(Records excerpted from a collection)
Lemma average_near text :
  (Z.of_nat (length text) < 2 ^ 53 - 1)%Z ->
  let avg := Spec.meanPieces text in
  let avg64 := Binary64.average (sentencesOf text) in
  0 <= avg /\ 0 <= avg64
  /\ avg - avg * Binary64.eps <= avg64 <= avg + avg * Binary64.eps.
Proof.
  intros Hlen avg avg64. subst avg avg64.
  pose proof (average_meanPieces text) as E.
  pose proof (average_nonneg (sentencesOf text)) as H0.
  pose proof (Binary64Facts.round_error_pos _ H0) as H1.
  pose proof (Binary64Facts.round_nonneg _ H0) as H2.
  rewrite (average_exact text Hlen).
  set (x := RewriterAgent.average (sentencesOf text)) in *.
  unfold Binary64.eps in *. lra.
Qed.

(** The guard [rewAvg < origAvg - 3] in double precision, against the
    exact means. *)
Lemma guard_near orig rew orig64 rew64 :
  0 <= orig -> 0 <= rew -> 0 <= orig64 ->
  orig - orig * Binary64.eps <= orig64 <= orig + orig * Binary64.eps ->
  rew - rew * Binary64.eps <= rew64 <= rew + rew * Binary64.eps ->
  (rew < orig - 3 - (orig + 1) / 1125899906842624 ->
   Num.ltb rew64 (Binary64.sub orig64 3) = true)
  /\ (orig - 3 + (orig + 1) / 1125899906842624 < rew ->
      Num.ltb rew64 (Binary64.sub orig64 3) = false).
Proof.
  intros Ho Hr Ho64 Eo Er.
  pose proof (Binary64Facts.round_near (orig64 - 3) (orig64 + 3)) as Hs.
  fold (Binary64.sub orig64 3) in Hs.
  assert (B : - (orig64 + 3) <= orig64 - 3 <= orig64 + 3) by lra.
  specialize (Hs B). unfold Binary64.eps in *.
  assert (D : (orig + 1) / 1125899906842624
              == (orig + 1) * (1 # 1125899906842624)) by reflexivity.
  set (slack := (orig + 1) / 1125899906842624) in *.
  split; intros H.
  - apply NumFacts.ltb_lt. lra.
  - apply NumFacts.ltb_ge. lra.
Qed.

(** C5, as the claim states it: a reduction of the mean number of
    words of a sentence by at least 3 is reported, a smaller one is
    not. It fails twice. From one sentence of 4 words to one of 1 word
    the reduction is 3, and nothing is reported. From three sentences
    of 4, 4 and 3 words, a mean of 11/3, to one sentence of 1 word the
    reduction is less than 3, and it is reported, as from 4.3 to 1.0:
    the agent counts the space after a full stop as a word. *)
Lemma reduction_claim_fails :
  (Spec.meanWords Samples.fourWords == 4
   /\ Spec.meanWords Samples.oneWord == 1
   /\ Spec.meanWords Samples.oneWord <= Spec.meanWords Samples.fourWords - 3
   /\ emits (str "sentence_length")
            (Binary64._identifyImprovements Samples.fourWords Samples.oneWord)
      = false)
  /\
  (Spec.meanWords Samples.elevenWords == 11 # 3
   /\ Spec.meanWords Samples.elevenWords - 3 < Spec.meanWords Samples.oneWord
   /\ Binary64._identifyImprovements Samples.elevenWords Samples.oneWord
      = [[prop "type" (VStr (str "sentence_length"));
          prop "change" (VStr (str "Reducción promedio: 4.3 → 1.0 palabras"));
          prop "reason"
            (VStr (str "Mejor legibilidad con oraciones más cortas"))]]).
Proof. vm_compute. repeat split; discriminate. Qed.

§ **What is required**
Copy only the stretch running from the line containing "split; intros H." to the final line of the entries, both ends included, exactly as it stands.

§ **Expected answer**
  split; intros H.
  - apply NumFacts.ltb_lt. lra.
  - apply NumFacts.ltb_ge. lra.
Qed.

(** C5, as the claim states it: a reduction of the mean number of
    words of a sentence by at least 3 is reported, a smaller one is
    not. It fails twice. From one sentence of 4 words to one of 1 word
    the reduction is 3, and nothing is reported. From three sentences
    of 4, 4 and 3 words, a mean of 11/3, to one sentence of 1 word the
    reduction is less than 3, and it is reported, as from 4.3 to 1.0:
    the agent counts the space after a full stop as a word. *)
Lemma reduction_claim_fails :
  (Spec.meanWords Samples.fourWords == 4
   /\ Spec.meanWords Samples.oneWord == 1
   /\ Spec.meanWords Samples.oneWord <= Spec.meanWords Samples.fourWords - 3
   /\ emits (str "sentence_length")
            (Binary64._identifyImprovements Samples.fourWords Samples.oneWord)
      = false)
  /\
  (Spec.meanWords Samples.elevenWords == 11 # 3
   /\ Spec.meanWords Samples.elevenWords - 3 < Spec.meanWords Samples.oneWord
   /\ Binary64._identifyImprovements Samples.elevenWords Samples.oneWord
      = [[prop "type" (VStr (str "sentence_length"));
          prop "change" (VStr (str "Reducción promedio: 4.3 → 1.0 palabras"));
          prop "reason"
            (VStr (str "Mejor legibilidad con oraciones más cortas"))]]).
Proof. vm_compute. repeat split; discriminate. Qed.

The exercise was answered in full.